Outside, the cold stopped them in their tracks. Freezing air flooded into Amos’s mouth and nose, prickling the membranes, and shrinking the skin on his bones. The silence was vast. Jessie tilted her head and stared up into the blue-black sky.

‘Look at that,’ she breathed.

The stars were luminous, chains and clouds of them, with the brightest and hardest pinned to the faint swirls of the most distant like gems on a net skirt.

Her small chin pointed upwards. ‘Makes you think, doesn’t it?’

The Jaguar was the only car left in the car park. Amos pointed his key fob and the lights obediently blinked at the soft
clunk
of the central locking.

‘Hang on,’ Jessie said. She unlatched a side door and the dog bounded out. It leaped up at her, paws planted on her chest, tongue slathering her face. ‘
Raff
. Get down, you silly bugger.’

As soon as Amos opened the car door the dog bounded inside, treading in the embrace of the front passenger seat as if it planned to take up residence. Jessie piled in and shouldered the animal into the back seat. She settled herself and sighed with satisfaction as Amos swung towards Mead. The dog’s head projected between them. It clicked its jaws and the tongue flagged out, trailing drool over the leather upholstery. The tarmac of the road, hedges and dipped branches of trees all glimmered with damp.
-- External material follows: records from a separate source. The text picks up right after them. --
Section Synced.
Context `{att : Attest} {clock : WallClock} {order : ApprovalOrder}.
Context {T S : Type} {plant : Plant T} {plaws : PlantLaws plant}.
Context {sink : EventSink S} (holds : S → list Event → Prop) {slaws : EventSinkLaws sink holds}.
Context (reading : nat → time) (k : Policy) (agents : list Agent) (probers : list (Prober T)).
Context (probers_keep : ∀ p t ts now w c, p ∈ probers → plant_World (p t ts now w c).1 = plant_World t).
Context (base : World) (l0 : list Event).
Implicit Types (e : @Engine T S) (g : Goal).

(** Replaying what was recorded, before the run and in it, gives the world. *)
Definition synced e : Prop := projectAll base (evidence_of (l0 ++ Events e)) = Ok (World_ e).

(** The sink holds what was recorded. *)
Definition sunk e : Prop := ∃ s, Sink e = Some s ∧ holds s (l0 ++ Events e).

Lemma record_effect ev e :
  match record reading ev e with
  | (e', Ok _) => Events e' = Events e ++ [stamped reading ev e] ∧ World_ e' = World_ e ∧ (sunk e → sunk e')
  | (e', Err err) => Events e' = Events e ∧ World_ e' = World_ e ∧ persist_error err ∧ (sunk e → sunk e')
  end.
Proof.
  unfold record, World_, sunk. set (ev1 := stamped reading ev e). cbn.
  destruct (Sink e) as [s|] eqn:Es; [|split; [done|]; split; [done|]; by intros (s & [=] & _)].
  assert ((∃ s0, Some s = Some s0 ∧ holds s0 (l0 ++ Events e)) →
    match sink_Append s ev1 with
    | (s', Ok _) => holds s' (l0 ++ Events e ++ [ev1])
    | (s', Err _) => holds s' (l0 ++ Events e)
    end) as Hl.
  { intros (s0 & [= <-] & Hs). rewrite (assoc_L (++)). by apply append_holds. }
  destruct (sink_Append s ev1) as [s' [u|err]].
  - split; [done|]. split; [done|]. intros Hs. exists s'. auto.
  - split; [done|]. split; [done|]. split; [by eexists|]. intros Hs. exists s'. auto.
Qed.
(** A name is published exactly when it has an endpoint that can be reached from there. *)
Lemma zone_records w ports fromNode x :
  Zone_Records (BuildServiceZone w ports fromNode) !! ServiceName x =
  if decide (Resolve w ports x fromNode = []) then None else Some (Resolve w ports x fromNode).
Proof.
  unfold BuildServiceZone. cbn [Zone_Records].
  assert (∀ s t, ServiceName s = ServiceName t → s = t) as Hinj.
  { intros s t. unfold ServiceName. apply append_inj_r. }
  assert (∀ l, foldr (publish_name w ports fromNode) ∅ l !! ServiceName x =
     if decide (x ∈ l ∧ Resolve w ports x fromNode ≠ []) then Some (Resolve w ports x fromNode) else None) as Hl.
  { induction l as [|y l IH]; cbn [foldr]; [rewrite lookup_empty, decide_False; set_solver|].
    unfold publish_name at 1. destruct (Z.eqb_spec (len (Resolve w ports y fromNode)) 0) as [E|E].
    - apply (f_equal Z.to_nat) in E. unfold len in E. rewrite Nat2Z.id in E. apply nil_length_inv in E.
      rewrite IH. repeat case_decide; try done; set_solver.
    - destruct (decide (x = y)) as [->|Hne].
      + rewrite lookup_insert_eq, decide_True; [done|]. split; [by left|]. intros H. by rewrite H in E.
      + rewrite lookup_insert_ne by (intros ?%Hinj; done). rewrite IH. repeat case_decide; try done; set_solver. }
  rewrite Hl. destruct (decide (Resolve w ports x fromNode = [])) as [->|Hne]; [by rewrite decide_False by naive_solver|].
  rewrite decide_True; [done|]. split; [|done]. unfold Resolve in Hne.
  destruct (BuildDirectory w ports !! x) as [s|] eqn:E; [|done].
  apply list_elem_of_fmap. exists (x, s). split; [done|]. by apply elem_of_map_to_list.
Qed.

(** ** Names *)

(** A DNS label as workload names are: lower-case letters, digits and hyphens. *)
Definition label_char (c : Ascii.ascii) : bool :=
  let n := Ascii.N_of_ascii c in
  ((97 <=? n) && (n <=? 122) || (48 <=? n) && (n <=? 57) || (n =? 45))%N.
Fixpoint is_label (s : string) : bool :=
  match s with "" => true | String c s => label_char c && is_label s end.

Lemma label_char_facts c :
  label_char c = true → is_space c = false ∧ to_lower c = c ∧ c ≠ Ascii.ascii_of_N 46.
Proof.
  unfold label_char, is_space, is_blank, to_lower. intros H.
  assert (97 <= Ascii.N_of_ascii c <= 122 ∨ 48 <= Ascii.N_of_ascii c <= 57 ∨ Ascii.N_of_ascii c = 45)%N as Hn.
  { rewrite !orb_true_iff, !andb_true_iff, !N.leb_le, N.eqb_eq in H. tauto. }
  split_and!.
  - rewrite orb_false_iff, !orb_false_iff, !N.eqb_neq. split; [lia|]. apply bool_decide_eq_false. intros ->. cbn in Hn. lia.
  - case_match eqn:E; [|done]. rewrite andb_true_iff, !N.leb_le in E. lia.
  - intros ->. cbn in Hn. lia.
Qed.

Lemma trim_left_label c s : label_char c = true → trim_left (String c s) = String c s.
Proof. intros H. cbn. by rewrite (proj1 (label_char_facts c H)). Qed.

Lemma trim_right_append s t : trim_right t = t → t ≠ "" → trim_right (s +:+ t) = s +:+ t.
Proof.
  intros Ht Hne. induction s as [|c s IH]; [done|].
  change (trim_right (String c (s +:+ t)) = String c (s +:+ t)). cbn [trim_right]. rewrite IH.
  destruct s; [by destruct t|done].
Qed.

Lemma ToLower_append s t : ToLower (s +:+ t) = ToLower s +:+ ToLower t.
Proof. induction s as [|c s IH]; [done|]. exact (f_equal (String (to_lower c)) IH). Qed.

Lemma ToLower_label s : is_label s = true → ToLower s = s.
Proof.
  induction s as [|c s IH]; [done|]. cbn. intros [Hc Hs]%andb_true_iff.
  rewrite IH by done. by destruct (label_char_facts c Hc) as (_ & -> & _).
Qed.

Lemma drop_append s t k : drop_string (String.length s + k) (s +:+ t) = drop_string k t.
Proof. induction s as [|c s IH]; [done|]. exact IH. Qed.

Lemma take_append s t : take_string (String.length s) (s +:+ t) = s.
Proof. induction s as [|c s IH]; [by destruct t|]. exact (f_equal (String c) IH). Qed.

Lemma HasSuffix_append s t suffix :
  (String.length suffix <= String.length t)%nat → HasSuffix (s +:+ t) suffix = HasSuffix t suffix.
Proof.
  intros H. unfold HasSuffix. rewrite length_append, !(proj2 (Nat.leb_le _ _)) by lia.
  replace (String.length s + String.length t - String.length suffix)%nat
    with (String.length s + (String.length t - String.length suffix))%nat by lia.
  by rewrite drop_append.
Qed.

Lemma label_no_dot s : is_label s = true → strings_Contains s "." = false.
Proof.
  induction s as [|c s IH]; [done|]. cbn [is_label strings_Contains]. intros [Hc Hs]%andb_true_iff.
  rewrite IH by done. rewrite orb_false_r. cbn. destruct (label_char_facts c Hc) as (_ & _ & Hd).
  case_match eqn:E; [|done]. exfalso. by apply Hd.
Qed.

(** A workload's published name reads back as the workload. *)
Lemma name_reads_back workload :
  is_label workload = true → workload ≠ "" → ParseServiceName (ServiceName workload) = (workload, true).
Proof.
  intros Hl Hne.
  set (suffix := "." +:+ ServiceDomain).
  assert (TrimSpace (ServiceName workload) = ServiceName workload) as Htrim.
  { unfold TrimSpace. destruct workload as [|c s]; [done|]. cbn in Hl. apply andb_true_iff in Hl as [Hc _].
    change (ServiceName (String c s)) with (String c (s +:+ suffix)). rewrite trim_left_label by done.
    change (String c (s +:+ suffix)) with (String c s +:+ suffix). by apply trim_right_append. }
  unfold ParseServiceName. rewrite Htrim. unfold ServiceName. change ("." +:+ ServiceDomain) with suffix.
  rewrite ToLower_append, ToLower_label by done. change (ToLower suffix) with suffix.
  assert (TrimSuffix (workload +:+ suffix) "." = workload +:+ suffix) as ->.
  { unfold TrimSuffix. rewrite (HasSuffix_append workload suffix ".") by (vm_compute; lia). done. }
  rewrite bool_decide_false by (by destruct workload). rewrite HasSuffix_append by done.
  change (HasSuffix suffix suffix) with true. cbv iota. unfold TrimSuffix. rewrite HasSuffix_append by done.
  change (HasSuffix suffix suffix) with true. cbv iota.
  replace (String.length (workload +:+ suffix) - String.length suffix)%nat with (String.length workload)
    by (rewrite length_append; lia).
  by rewrite take_append, bool_decide_false, label_no_dot by done.
Qed.
End DirectoryFacts.
(** One round of the counting loop; the state is the two counts and the hold clock. *)
Definition count_ready (g : Goal) (now : time) (s : Z * Z * duration) (a : Allocation) : Z * Z * duration :=
  let '(target, previous, held) := s in
  if bool_decide (Alloc_Workload a ≠ Workload_Name (Goal_Workload g)) then s
  else if negb (ReadyAt a now) then s
  else if bool_decide (Alloc_Image a = Workload_Image (Goal_Workload g)) then
    let ready := ReadyFor a now in
    (i64 (target + 1), previous, if (held <? 0) || (ready <? held) then ready else held)
  else (target, i64 (previous + 1), held).

(** The last position whose step the proportion reaches; zero when none does. *)
Fixpoint reached_step (proportion : Z) (position index : nat) (steps : list Z) : nat :=
  match steps with
  | [] => index
  | step :: steps => reached_step proportion (S position) (if step <=? proportion then position else index) steps
  end.

Definition step_index (c : Canary) (target previous : Z) (heldFor : duration) : Z :=
  let total := i64 (target + previous) in
  let proportion := Z.quot (i64 (target * 100)) total in
  let index := Z.of_nat (reached_step proportion 0 0 (Canary_Steps c)) in
  let hold := Canary_HoldFor c in
  if 0 <? hold then let reached := Z.quot heldFor hold in if reached <? index then reached else index
  else index.

Definition EvaluateCanary (g : Goal) (w : World) : result CanaryState :=
  let image := Workload_Image (Goal_Workload g) in
  match Goal_Canary g with
  | None => Ok (mkCanaryState image 0 0 0 false 0)
  | Some canary =>
      let '(target, previous, held) :=
        foldl (count_ready g (Now w)) (0, 0, -1) (values (Allocations w)) in
      let heldFor := if 0 <? held then held else 0 in
      if previous =? 0 then Ok (mkCanaryState image 100 target previous (0 <? target) heldFor)
      else if target =? 0 then Ok (mkCanaryState image 0 target previous false heldFor)
      else match Canary_Steps canary !! Z.to_nat (step_index canary target previous heldFor) with
           | Some step => Ok (mkCanaryState image step target previous false heldFor)
           | None => Err (Panic "index out of range")
           end
  end.

(** [versions[allocation.ID] = allocation.Image] *)
Definition versions_of (w : World) : gmap string string :=
  foldl (λ versions a, <[Alloc_ID a := Alloc_Image a]> versions) ∅ (values (Allocations w)).

Definition weigh (versions : gmap string string) (weight : Z) (e : Endpoint) : WeightedEndpoint :=
  mkWeightedEndpoint e weight (default "" (versions !! Endpoint_Allocation e)).

Definition by_weighted_allocation (a b : WeightedEndpoint) : Prop := by_allocation (Weighted_Endpoint a) (Weighted_Endpoint b).
#[export] Instance by_weighted_allocation_dec : RelDecision by_weighted_allocation.
Proof. intros a b. unfold by_weighted_allocation. apply _. Defined.
Definition sort_weighted : list WeightedEndpoint → list WeightedEndpoint := merge_sort by_weighted_allocation.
‘I love this. It’s just such a brilliant car. You must be pretty pleased with it,’ Jessie murmured. She stroked the dashboard and the plump curves of the seats.

Amos felt embarrassed by her frank lust for it. ‘It’s just a car.’

She directed the way to a turning off the road to Mead. The headlamps lit up an overgrown gateway and a cottage beyond it. Rafferty barked once in Amos’s ear. Jessie opened the door and swung her legs out.

‘You can come in for a bit, if you want.’

Amos saw no reason not to. He had nothing to hurry home for. The garden was a crisped wilderness of sharp twigs and branches that stabbed at his face. He ducked to avoid them and his feet skidded on the slippery path.

Inside, there was a kitchen in a state not much more squalid than his own. A light bulb flickered and Rafferty slobbered at some leftovers in a dog bowl. Jessie made two mugs of instant coffee without offering Amos a choice. She jerked her head and he followed her across the hallway into a living room. There were music posters layered on top of ancient flowery wallpaper, and black cobwebs in the angles of the ceiling. Jessie dived at an electric fire on the hearth and switched it on. The two bars fizzed a little and then glowed, a tiny source of optimism in the icy room. The main items of furniture were two armchairs and a sofa covered in some bristly dun material.

‘It’s a bit shit, but it’s home. Isn’t it, Raff?’

The dog bounded past them, a streak of black elastic, and took one of the armchairs.

‘What happened to sit, and heel? You ought to train that animal. It would be a kindness.’

‘You dissin’ mah dawg?’ Jessie murmured, equably enough. She pressed a couple of buttons on an MP3 player and some kind of noodling, tinkling music seeped out of minute speakers. ‘Have a seat,’ she nodded. Amos chose the second armchair and Jessie plumped down on the sofa. They both kept their coats on. From an inner pocket she produced her Golden Virginia tin and began a complicated process of licking and gluing papers. Amos watched her, but in his mind he was transported a long way back to nights with Selwyn, and Blue Peony parties, and Miranda dancing in her tiny skirts and suede waistcoats. In his day, he had been an acknowledged master of this particular craft.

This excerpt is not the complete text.